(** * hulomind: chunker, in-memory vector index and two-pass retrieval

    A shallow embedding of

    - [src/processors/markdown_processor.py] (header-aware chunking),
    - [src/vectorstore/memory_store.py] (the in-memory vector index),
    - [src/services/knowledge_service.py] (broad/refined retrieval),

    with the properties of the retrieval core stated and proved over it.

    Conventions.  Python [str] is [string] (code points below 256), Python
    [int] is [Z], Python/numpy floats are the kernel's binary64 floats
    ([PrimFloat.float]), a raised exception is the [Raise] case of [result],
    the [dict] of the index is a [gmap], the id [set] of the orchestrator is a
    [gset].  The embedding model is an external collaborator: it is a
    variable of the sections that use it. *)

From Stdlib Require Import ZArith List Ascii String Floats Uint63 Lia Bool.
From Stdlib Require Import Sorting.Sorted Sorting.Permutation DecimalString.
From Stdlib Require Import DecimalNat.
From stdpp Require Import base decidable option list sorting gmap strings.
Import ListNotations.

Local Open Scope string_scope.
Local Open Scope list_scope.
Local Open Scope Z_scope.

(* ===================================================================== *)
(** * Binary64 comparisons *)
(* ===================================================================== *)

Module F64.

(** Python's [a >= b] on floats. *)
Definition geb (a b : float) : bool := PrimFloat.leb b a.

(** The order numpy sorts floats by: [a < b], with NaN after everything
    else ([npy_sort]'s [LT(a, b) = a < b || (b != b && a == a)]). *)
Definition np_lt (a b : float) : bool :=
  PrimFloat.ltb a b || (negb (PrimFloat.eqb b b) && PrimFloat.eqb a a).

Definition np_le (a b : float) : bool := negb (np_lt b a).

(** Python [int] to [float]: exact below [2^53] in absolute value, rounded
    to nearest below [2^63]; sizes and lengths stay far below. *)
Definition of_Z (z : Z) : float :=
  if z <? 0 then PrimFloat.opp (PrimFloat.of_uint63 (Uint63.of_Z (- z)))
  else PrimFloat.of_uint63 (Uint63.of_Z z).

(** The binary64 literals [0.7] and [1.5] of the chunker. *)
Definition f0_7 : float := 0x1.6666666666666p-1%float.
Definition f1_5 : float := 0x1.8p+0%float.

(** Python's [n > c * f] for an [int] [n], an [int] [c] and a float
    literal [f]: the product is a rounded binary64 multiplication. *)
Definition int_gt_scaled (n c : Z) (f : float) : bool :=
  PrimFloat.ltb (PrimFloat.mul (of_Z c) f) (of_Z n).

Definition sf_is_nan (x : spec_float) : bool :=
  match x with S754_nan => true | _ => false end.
* * *
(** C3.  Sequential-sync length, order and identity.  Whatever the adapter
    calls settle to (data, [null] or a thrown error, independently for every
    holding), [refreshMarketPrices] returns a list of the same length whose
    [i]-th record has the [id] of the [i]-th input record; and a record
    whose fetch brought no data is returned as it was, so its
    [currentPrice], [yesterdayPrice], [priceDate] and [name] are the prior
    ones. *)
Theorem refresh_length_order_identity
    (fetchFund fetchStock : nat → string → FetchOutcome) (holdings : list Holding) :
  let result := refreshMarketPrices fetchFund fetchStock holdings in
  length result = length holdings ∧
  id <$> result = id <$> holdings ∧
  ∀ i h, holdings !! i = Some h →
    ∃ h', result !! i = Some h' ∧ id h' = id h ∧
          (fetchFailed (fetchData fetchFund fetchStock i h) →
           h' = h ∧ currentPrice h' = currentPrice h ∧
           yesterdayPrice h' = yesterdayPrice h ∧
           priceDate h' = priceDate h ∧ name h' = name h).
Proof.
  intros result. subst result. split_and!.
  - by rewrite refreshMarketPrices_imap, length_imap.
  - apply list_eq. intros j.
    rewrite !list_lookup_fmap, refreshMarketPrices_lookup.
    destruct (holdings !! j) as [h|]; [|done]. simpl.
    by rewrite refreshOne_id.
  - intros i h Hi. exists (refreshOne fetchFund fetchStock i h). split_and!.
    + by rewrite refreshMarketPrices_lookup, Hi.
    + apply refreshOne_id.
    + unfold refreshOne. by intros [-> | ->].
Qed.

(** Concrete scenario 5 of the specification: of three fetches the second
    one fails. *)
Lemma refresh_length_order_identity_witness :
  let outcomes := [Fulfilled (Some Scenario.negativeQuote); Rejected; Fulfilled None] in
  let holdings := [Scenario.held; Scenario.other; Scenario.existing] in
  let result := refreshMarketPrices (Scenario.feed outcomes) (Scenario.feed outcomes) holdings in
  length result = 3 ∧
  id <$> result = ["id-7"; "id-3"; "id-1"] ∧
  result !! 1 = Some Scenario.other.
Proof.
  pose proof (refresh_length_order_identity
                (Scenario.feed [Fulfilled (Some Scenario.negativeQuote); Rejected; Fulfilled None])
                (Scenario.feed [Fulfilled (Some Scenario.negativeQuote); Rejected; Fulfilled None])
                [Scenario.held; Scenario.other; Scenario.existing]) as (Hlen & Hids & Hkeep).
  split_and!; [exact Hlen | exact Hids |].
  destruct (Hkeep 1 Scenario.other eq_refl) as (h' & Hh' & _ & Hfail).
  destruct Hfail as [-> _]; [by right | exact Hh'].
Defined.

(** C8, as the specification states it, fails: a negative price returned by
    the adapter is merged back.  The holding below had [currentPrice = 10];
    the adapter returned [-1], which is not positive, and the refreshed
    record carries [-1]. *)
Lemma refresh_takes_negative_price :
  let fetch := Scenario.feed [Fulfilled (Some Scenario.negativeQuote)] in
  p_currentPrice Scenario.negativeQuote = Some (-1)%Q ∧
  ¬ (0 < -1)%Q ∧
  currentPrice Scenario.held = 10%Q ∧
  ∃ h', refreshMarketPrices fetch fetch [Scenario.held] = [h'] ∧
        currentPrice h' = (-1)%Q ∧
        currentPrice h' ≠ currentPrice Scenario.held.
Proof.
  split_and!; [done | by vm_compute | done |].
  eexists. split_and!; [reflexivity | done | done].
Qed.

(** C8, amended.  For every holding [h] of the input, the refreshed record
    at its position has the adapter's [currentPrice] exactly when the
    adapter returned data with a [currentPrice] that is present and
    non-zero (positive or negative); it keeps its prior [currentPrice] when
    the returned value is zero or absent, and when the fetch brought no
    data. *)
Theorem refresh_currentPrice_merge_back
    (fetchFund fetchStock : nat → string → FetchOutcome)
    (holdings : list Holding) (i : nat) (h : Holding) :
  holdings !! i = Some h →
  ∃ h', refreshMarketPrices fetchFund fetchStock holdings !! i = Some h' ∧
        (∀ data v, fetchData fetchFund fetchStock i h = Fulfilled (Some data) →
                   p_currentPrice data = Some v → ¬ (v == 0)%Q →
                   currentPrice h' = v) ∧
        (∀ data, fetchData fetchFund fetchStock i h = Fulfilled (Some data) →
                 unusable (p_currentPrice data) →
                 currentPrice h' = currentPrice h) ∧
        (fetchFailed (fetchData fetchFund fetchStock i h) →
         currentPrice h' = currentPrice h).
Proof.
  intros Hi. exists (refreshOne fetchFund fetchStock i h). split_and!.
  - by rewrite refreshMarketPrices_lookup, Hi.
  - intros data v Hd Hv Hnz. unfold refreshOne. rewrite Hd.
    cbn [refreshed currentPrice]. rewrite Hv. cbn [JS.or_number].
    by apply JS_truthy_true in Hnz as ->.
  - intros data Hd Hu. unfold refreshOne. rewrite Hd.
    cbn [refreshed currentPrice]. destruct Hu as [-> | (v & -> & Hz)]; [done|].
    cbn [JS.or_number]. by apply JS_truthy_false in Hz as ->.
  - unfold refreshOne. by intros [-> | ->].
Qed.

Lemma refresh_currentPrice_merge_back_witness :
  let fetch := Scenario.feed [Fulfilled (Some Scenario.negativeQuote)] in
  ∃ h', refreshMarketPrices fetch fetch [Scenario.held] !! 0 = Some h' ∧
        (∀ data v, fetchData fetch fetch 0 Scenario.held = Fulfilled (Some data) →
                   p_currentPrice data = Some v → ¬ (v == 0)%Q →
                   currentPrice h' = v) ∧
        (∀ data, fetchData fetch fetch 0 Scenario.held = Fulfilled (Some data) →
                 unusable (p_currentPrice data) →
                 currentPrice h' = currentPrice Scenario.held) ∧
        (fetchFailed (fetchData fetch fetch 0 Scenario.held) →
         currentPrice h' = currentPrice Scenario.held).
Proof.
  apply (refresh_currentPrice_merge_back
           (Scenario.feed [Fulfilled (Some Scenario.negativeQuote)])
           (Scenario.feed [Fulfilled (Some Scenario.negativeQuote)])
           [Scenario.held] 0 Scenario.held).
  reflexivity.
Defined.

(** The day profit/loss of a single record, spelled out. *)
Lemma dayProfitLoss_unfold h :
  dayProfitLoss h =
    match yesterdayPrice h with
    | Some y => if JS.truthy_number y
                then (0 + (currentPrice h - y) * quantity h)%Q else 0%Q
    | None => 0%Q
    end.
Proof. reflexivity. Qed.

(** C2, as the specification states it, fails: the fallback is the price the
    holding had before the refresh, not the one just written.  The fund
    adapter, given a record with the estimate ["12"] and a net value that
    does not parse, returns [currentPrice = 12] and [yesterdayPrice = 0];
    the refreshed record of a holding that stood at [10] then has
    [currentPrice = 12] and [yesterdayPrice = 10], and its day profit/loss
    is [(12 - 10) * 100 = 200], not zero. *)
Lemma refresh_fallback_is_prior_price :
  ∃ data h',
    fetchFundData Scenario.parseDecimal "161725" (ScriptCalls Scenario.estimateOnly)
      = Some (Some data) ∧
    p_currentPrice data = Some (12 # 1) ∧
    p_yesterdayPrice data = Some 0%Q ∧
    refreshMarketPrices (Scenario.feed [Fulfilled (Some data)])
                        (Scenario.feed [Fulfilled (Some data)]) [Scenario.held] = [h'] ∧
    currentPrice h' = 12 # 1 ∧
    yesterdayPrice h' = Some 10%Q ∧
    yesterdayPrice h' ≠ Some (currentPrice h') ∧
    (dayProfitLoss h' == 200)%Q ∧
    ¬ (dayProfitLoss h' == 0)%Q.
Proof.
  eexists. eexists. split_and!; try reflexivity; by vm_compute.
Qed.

— Exercise —
Output the lines above exactly, but only those between the line holding "(** * hulomind: chunker, in-memory" and the line holding "From Stdlib Require Import Sorting.Sorted", inclusive.

— Result —
(** * hulomind: chunker, in-memory vector index and two-pass retrieval

    A shallow embedding of

    - [src/processors/markdown_processor.py] (header-aware chunking),
    - [src/vectorstore/memory_store.py] (the in-memory vector index),
    - [src/services/knowledge_service.py] (broad/refined retrieval),

    with the properties of the retrieval core stated and proved over it.

    Conventions.  Python [str] is [string] (code points below 256), Python
    [int] is [Z], Python/numpy floats are the kernel's binary64 floats
    ([PrimFloat.float]), a raised exception is the [Raise] case of [result],
    the [dict] of the index is a [gmap], the id [set] of the orchestrator is a
    [gset].  The embedding model is an external collaborator: it is a
    variable of the sections that use it. *)

From Stdlib Require Import ZArith List Ascii String Floats Uint63 Lia Bool.
From Stdlib Require Import Sorting.Sorted Sorting.Permutation DecimalString.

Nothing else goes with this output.